Exercise prompt ▸ Reproduce, with no changes, the line where "specialize (Hroot k Hk)." appears and every subsequent line of the listing, the last one included.

Source records ▸
################

(** The code words of a symbol. *)
Lemma code_words_spec rslist v l data :
  1 <= v <= QRSPEC_VERSION_MAX -> cache_ok rslist -> Forall byte data ->
  Z.of_nat (length data) = QRspec_getDataLength v l ->
  let s := QRspec_getEccSpec v l in
  exists raw rslist' ecc codes,
    QRraw_new rslist v l (Some data) = Ret (Some raw, rslist') /\ cache_ok rslist' /\
    raw_version raw = v /\ raw_dataLength raw + raw_eccLength raw = words (capacity v) /\
    getCodes (Z.to_nat (words (capacity v))) raw = Ret codes /\
    codes ≡ₚ data ++ ecc /\
    (forall i x, codes !! i = Some x ->
       (data ++ ecc) !! Z.to_nat (source_index s (Z.of_nat i)) = Some x) /\
    forall r, 0 <= r < rsBlockNum s -> exists block_ecc,
      block_ecc = take (Z.to_nat (rsEccCodes1 s)) (drop (Z.to_nat (r * rsEccCodes1 s)) ecc) /\
      let dl := if bool_decide (r < rsBlockNum1 s) then rsDataCodes1 s else rsDataCodes2 s in
      forall k, (k < Z.to_nat (rsEccCodes1 s))%nat ->
        eval_at k (take (Z.to_nat dl) (drop (Z.to_nat (block_start s r)) data) ++ block_ecc) = 0.
Proof.
  intros Hv Hc Hb Hlen s.
  destruct (block_spec_all v l Hv) as (Hdl & Hel & Hb1 & Hb2 & Hd1 & He & _ & _).
  fold s in Hdl, Hel, Hb1, Hb2, Hd1, He. rewrite <- Hdl in Hlen.
  destruct (RSblock_init_ok rslist v l data Hv Hc Hb Hlen) as (bs & rslist' & Hinit & Hc' & Hbs & Hat).
  fold s in Hinit, Hbs, Hat.
  assert (Hwords : words (capacity v) = rsDataLength s + rsEccLength s).
  { rewrite Hdl, Hel. unfold QRspec_getDataLength, QRspec_getECCLength. lia. }
  assert (Hecc : Z.of_nat (length (all_ecc bs)) = rsEccLength s).
  { pose proof (ecc_uniform v l data bs Hat) as Hu. fold s in Hu. unfold all_ecc.
    unfold rsEccLength. rewrite <- Hbs, <- (length_map rb_ecc bs). revert Hu. clear -He.
    generalize (map rb_ecc bs). intros ls Hu. induction Hu as [|e ls Hl _ IH]; simpl; [lia|].
    rewrite length_app. lia. }
  assert (Hpos : 0 <= rsDataLength s + rsEccLength s) by (rewrite <- Hlen, <- Hecc; lia).
  destruct (getCodes_source v l data bs Hv Hlen Hbs Hat (Z.to_nat (words (capacity v))) 0)
    as (codes & Hcs & Hl & Hall); [lia| |].
  { fold s. rewrite Hwords, Z2Nat.id by done. lia. }
  fold s in Hall.
  exists (raw_at v l bs 0), rslist', (all_ecc bs), codes. split_and!.
  - unfold QRraw_new. fold s. rewrite Hinit. reflexivity.
  - done.
  - done.
  - by rewrite Hwords.
  - done.
  - apply (lookup_map_perm _ (source_index s) (length codes)).
    + rewrite Hl, Z2Nat.id, Hwords by lia. apply interleave_facts; done.
    + rewrite length_app. lia.
    + done.
    + intros i x Hx. by apply (Hall i x).
  - intros i x Hx. by apply (Hall i x).
  - intros r Hr. eexists. split; [done|]. cbv zeta. intros k Hk.
    destruct (block_at_row s data bs r Hat Hbs Hr) as (b & _ & Hbr & _ & _ & Hle & _ & Hroot).
    specialize (Hroot k Hk).
    replace (take _ (drop _ (all_ecc bs))) with (rb_ecc b); [done|].
    apply list_eq_same_length with (n := Z.to_nat (rsEccCodes1 s)).
    + rewrite length_take, length_drop. unfold rsEccLength in Hecc.
      assert (0 <= r * rsEccCodes1 s) by nia.
      assert (r * rsEccCodes1 s + rsEccCodes1 s <= rsBlockNum s * rsEccCodes1 s) by nia. lia.
    + lia.
    + intros c x y Hlt Hx Hy. rewrite lookup_take_lt, lookup_drop in Hy by lia.
      replace (Z.to_nat (r * rsEccCodes1 s) + c)%nat
        with (Z.to_nat r * Z.to_nat (rsEccCodes1 s) + c)%nat in Hy by nia.
      apply (concat_uniform _ _ _ _ _ (ecc_uniform v l data bs Hat) Hlt) in Hy as (e & He' & Hey).
      change (map rb_ecc bs) with (rb_ecc <$> bs) in He'.
      rewrite list_lookup_fmap, Hbr in He'. simpl in He'. simplify_eq. congruence.
Qed.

################

Exercise response ▸
    specialize (Hroot k Hk).
    replace (take _ (drop _ (all_ecc bs))) with (rb_ecc b); [done|].
    apply list_eq_same_length with (n := Z.to_nat (rsEccCodes1 s)).
    + rewrite length_take, length_drop. unfold rsEccLength in Hecc.
      assert (0 <= r * rsEccCodes1 s) by nia.
      assert (r * rsEccCodes1 s + rsEccCodes1 s <= rsBlockNum s * rsEccCodes1 s) by nia. lia.
    + lia.
    + intros c x y Hlt Hx Hy. rewrite lookup_take_lt, lookup_drop in Hy by lia.
      replace (Z.to_nat (r * rsEccCodes1 s) + c)%nat
        with (Z.to_nat r * Z.to_nat (rsEccCodes1 s) + c)%nat in Hy by nia.
      apply (concat_uniform _ _ _ _ _ (ecc_uniform v l data bs Hat) Hlt) in Hy as (e & He' & Hey).
      change (map rb_ecc bs) with (rb_ecc <$> bs) in He'.
      rewrite list_lookup_fmap, Hbr in He'. simpl in He'. simplify_eq. congruence.
Qed.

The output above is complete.